# YOUR GOAL
Nothing but the lines from the start of the records through the line that contains "first extension of" is to be copied, and each is to be copied exactly.

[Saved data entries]
━━━━━━━━━━
(** X16.  [load_traceslit_files] reads [root + '.fits.gz'] and
    [root + '.json'].  Without the FITS file it returns [(None, None)] and
    reads nothing.  With an extension named SLITPIXELS it raises the
    out-of-date error.  Otherwise it raises what the JSON reader raises,
    or returns the JSON content with a dictionary that holds, for each of
    the nine known names that occurs among the extensions, the data of the
    first extension of that name, and nothing else: extensions of other
    names and later extensions of the same name are ignored. *)
Theorem load_traceslit_files_keeps_first_known_extensions
        (A J : Type) (isfile : string -> bool)
        (fits_open : string -> result (list (string * A)))
        (loadjson : string -> result J) (root : string) :
  let load := load_traceslit_files A J isfile fits_open loadjson in
  let fits_file := String.append root ".fits.gz" in
  let json_file := String.append root ".json" in
  (isfile fits_file = false -> load root = Ok (None, None)) /\
  (isfile fits_file = true ->
   (forall e, fits_open fits_file = Raise e -> load root = Raise e) /\
   forall hdul, fits_open fits_file = Ok hdul ->
     (In "SLITPIXELS"%string (map fst hdul) ->
      load root = Raise (PypeItError out_of_date_message)) /\
     (~ In "SLITPIXELS"%string (map fst hdul) ->
      (forall e, loadjson json_file = Raise e -> load root = Raise e) /\
      (forall ts, loadjson json_file = Ok ts ->
         exists d,
           load root = Ok (Some d, Some ts) /\
           forall key,
             dict_get d key =
             if existsb (String.eqb key) master_keys
             then first_named A hdul key
             else None))).
Proof.
  intros load fits_file json_file. subst load. unfold load_traceslit_files.
  fold fits_file json_file. split.
  - intros ->. reflexivity.
  - intros ->. cbn [negb]. split.
    + intros e ->. reflexivity.
    + intros hdul ->. cbn [rbind]. split.
      * intros Hin. apply existsb_eqb_In in Hin. rewrite Hin. reflexivity.
      * intros Hnot.
        destruct (existsb (String.eqb "SLITPIXELS") (map fst hdul)) eqn:E.
        { apply existsb_eqb_In in E. contradiction. }
        destruct (load_keys_spec A hdul master_keys []) as (d & Ed & Hget).
        rewrite Ed. cbn [rbind]. split.
        -- intros e ->. reflexivity.
        -- intros ts ->. exists d. split; [reflexivity|].
           intros key. rewrite Hget.
           destruct (existsb (String.eqb key) master_keys); [|reflexivity].
           destruct (first_named A hdul key); reflexivity.
Qed.

(** A file with two LCEN extensions and one of an unknown name: the first
    LCEN is kept, the unknown one is dropped, and a missing file gives
    [(None, None)]. *)
Lemma load_traceslit_files_example :
  let isfile := String.eqb "Master.fits.gz" in
  let fits_open := fun _ : string =>
    Ok [("PRIMARY", 0); ("LCEN", 1); ("OTHER", 2); ("LCEN", 3);
        ("MSTRACE", 4)]%string in
  let loadjson := fun _ : string => Ok 7 in
  load_traceslit_files Z Z isfile fits_open loadjson "Master"
    = Ok (Some [("MSTRACE", 4); ("LCEN", 1)]%string, Some 7) /\
  load_traceslit_files Z Z isfile fits_open loadjson "Other"
    = Ok (None, None).
Proof. split; vm_compute; reflexivity. Qed.

(** * [PypeItImage] *)

Section ImageFacts.

Import PypeItImage.

Variables (A H : Type).
Variable X : Externals A H.

Hypothesis allowed_fixed :
  existsb (String.eqb "allowed_attributes") (mask_attributes X) = false.

Lemma allowed_not_itself (n : string) :
  existsb (String.eqb n) (allowed X) = true ->
  n <> "allowed_attributes"%string.
Proof.
  intros E ->. unfold allowed in E.
  rewrite existsb_app, allowed_fixed in E. discriminate.
Qed.

Lemma dict_get_set_same (o : object A H) (k : string) (v : value A H) :
  dict_get (dict_set o k v) k = Some v.
Proof. rewrite dict_get_set, String.eqb_refl. reflexivity. Qed.

Lemma dict_get_set_other (o : object A H) (k k' : string) (v : value A H) :
  k <> k' -> dict_get (dict_set o k v) k' = dict_get o k'.
Proof.
  intros Hk. rewrite dict_get_set.
  destruct (String.eqb_spec k k'); [contradiction | reflexivity].
Qed.

Lemma loaded_base_allowed (h0 h1 : hdu A H) :
  dict_get (loaded_base X h0 h1) "allowed_attributes"
  = Some (VNames (allowed X)).
Proof.
  unfold loaded_base, __init__, setattr.
  rewrite dict_get_set_other by discriminate.
  apply dict_get_set_same.
Qed.

Lemma find_append {B} (f : B -> bool) (l1 l2 : list B) :
  find f (l1 ++ l2) =
  match find f l1 with Some x => Some x | None => find f l2 end.
Proof.
  induction l1 as [|x l1 IH]; simpl; [reflexivity|].
  destruct (f x); [reflexivity | exact IH].
Qed.

(** The extensions are stored in order, so the last of a name wins. *)
Lemma load_extensions_all_allowed (exts : list (hdu A H)) :
  forall o,
    dict_get o "allowed_attributes" = Some (VNames (allowed X)) ->
    forallb (is_allowed X) exts = true ->
    exists o',
      load_extensions X exts o = Ok o' /\
      forall a,
        dict_get o' a =
        match find (fun h => String.eqb (lower (hdu_name h)) a) (rev exts) with
        | Some h => Some (hdu_data h)
        | None => dict_get o a
        end.
Proof.
  induction exts as [|h rest IH]; intros o Ho Hall.
  - exists o. split; reflexivity.
  - simpl in Hall. apply andb_true_iff in Hall. destruct Hall as [Hh Hrest].
    simpl load_extensions. unfold getattr. rewrite Ho. cbn [of_option rbind is_in].
    unfold is_allowed in Hh. rewrite Hh. cbn [negb].
    destruct (IH (setattr o (lower (hdu_name h)) (hdu_data h))) as (o' & E & G).
    { unfold setattr. rewrite dict_get_set_other; [exact Ho|].
      apply allowed_not_itself, Hh. }
    { exact Hrest. }
    exists o'. split; [exact E|]. intros a. rewrite G.
    simpl rev. rewrite find_append.
    destruct (find (fun h' => String.eqb (lower (hdu_name h')) a) (rev rest));
      [reflexivity|].
    unfold setattr. rewrite dict_get_set. simpl.
    destruct (String.eqb (lower (hdu_name h)) a); reflexivity.
Qed.

Lemma load_extensions_some_refused (exts : list (hdu A H)) :
  forall o,
    dict_get o "allowed_attributes" = Some (VNames (allowed X)) ->
    forallb (is_allowed X) exts = false ->
    exists msg, load_extensions X exts o = Raise (PypeItError msg).
Proof.
  induction exts as [|h rest IH]; intros o Ho Hall; [discriminate|].
  simpl in Hall. simpl load_extensions. unfold getattr. rewrite Ho.
  cbn [of_option rbind is_in].
  unfold is_allowed in Hall at 1.
  destruct (existsb (String.eqb (lower (hdu_name h))) (allowed X)) eqn:Hh.
  - cbn [negb]. apply IH; [|exact Hall].
    unfold setattr. rewrite dict_get_set_other; [exact Ho|].
    apply allowed_not_itself, Hh.
  - cbn [negb]. eexists. reflexivity.
Qed.

(** What [save_images] hands over: the image, then [ivar] and [mask] when
    they are set, under the names IMAGE (or the one given), IVAR, MASK. *)
Lemma save_images_inv (o : object A H) (outfile : string) (hdr : option H)
      (iext : option string) (c : write_fits_call A H) :
  save_images X o outfile hdr iext = Ok c ->
  exists vi vv vm,
    getattr o "image" = Ok vi /\ getattr o "ivar" = Ok vv /\
    getattr o "mask" = Ok vm /\
    c = (match hdr with Some h => h | None => initialize_header A H X end,
         [vi] ++ (if is_none vv then [] else [vv])
              ++ (if is_none vm then [] else [vm]),
         outfile,
         [match iext with None => "IMAGE"%string | Some n => n end]
           ++ (if is_none vv then [] else ["IVAR"%string])
           ++ (if is_none vm then [] else ["MASK"%string])).
Proof.
  unfold save_images. intros E.
  destruct (getattr o "image") as [vi|e]; [|discriminate]. cbn [rbind] in E.
  cbn [save_items] in E.
  destruct (getattr o "ivar") as [vv|e]; [|discriminate]. cbn [rbind] in E.
  exists vi, vv.
  destruct (is_none vv); cbn [negb] in E;
    (destruct (getattr o "mask") as [vm|e]; [|discriminate]);
    cbn [rbind] in E; exists vm;
    (destruct (is_none vm); cbn [negb] in E);
    inversion E; subst c; clear E;
    (destruct iext; repeat split; reflexivity).
Qed.

Lemma getattr_get (o : object A H) (a : string) (v : value A H) :
  dict_get o a = Some v -> getattr o a = Ok v.
Proof. unfold getattr. now intros ->. Qed.

Lemma loaded_base_attributes (h0 h1 : hdu A H) :
  dict_get (loaded_base X h0 h1) "image" = Some (hdu_data h1) /\
  dict_get (loaded_base X h0 h1) "head0" = Some (VHeader (hdu_header h0)) /\
  dict_get (loaded_base X h0 h1) "ivar" = Some VNone /\
  dict_get (loaded_base X h0 h1) "rn2img" = Some VNone /\
  dict_get (loaded_base X h0 h1) "crmask" = Some VNone /\
  dict_get (loaded_base X h0 h1) "mask" = Some VNone.
Proof.
  unfold loaded_base, __init__, setattr.
  repeat split;
    repeat first
      [ apply dict_get_set_same
      | rewrite dict_get_set_other by discriminate ].
Qed.

Lemma load_images_unfold (h0 h1 : hdu A H) (rest : list (hdu A H)) :
  load_images X (h0 :: h1 :: rest)
  = load_extensions X rest (loaded_base X h0 h1).
Proof.
  unfold load_images.
  rewrite (py_index_in_range (h0 :: h1 :: rest) 0 h0)
    by (cbn [List.length]; lia).
  rewrite (py_index_in_range (h0 :: h1 :: rest) 1 h0)
    by (cbn [List.length]; lia).
  reflexivity.
Qed.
━━━━━━━━━━
# PROBLEM SOLUTION
(** X16.  [load_traceslit_files] reads [root + '.fits.gz'] and
    [root + '.json'].  Without the FITS file it returns [(None, None)] and
    reads nothing.  With an extension named SLITPIXELS it raises the
    out-of-date error.  Otherwise it raises what the JSON reader raises,
    or returns the JSON content with a dictionary that holds, for each of
    the nine known names that occurs among the extensions, the data of the
    first extension of that name, and nothing else: extensions of other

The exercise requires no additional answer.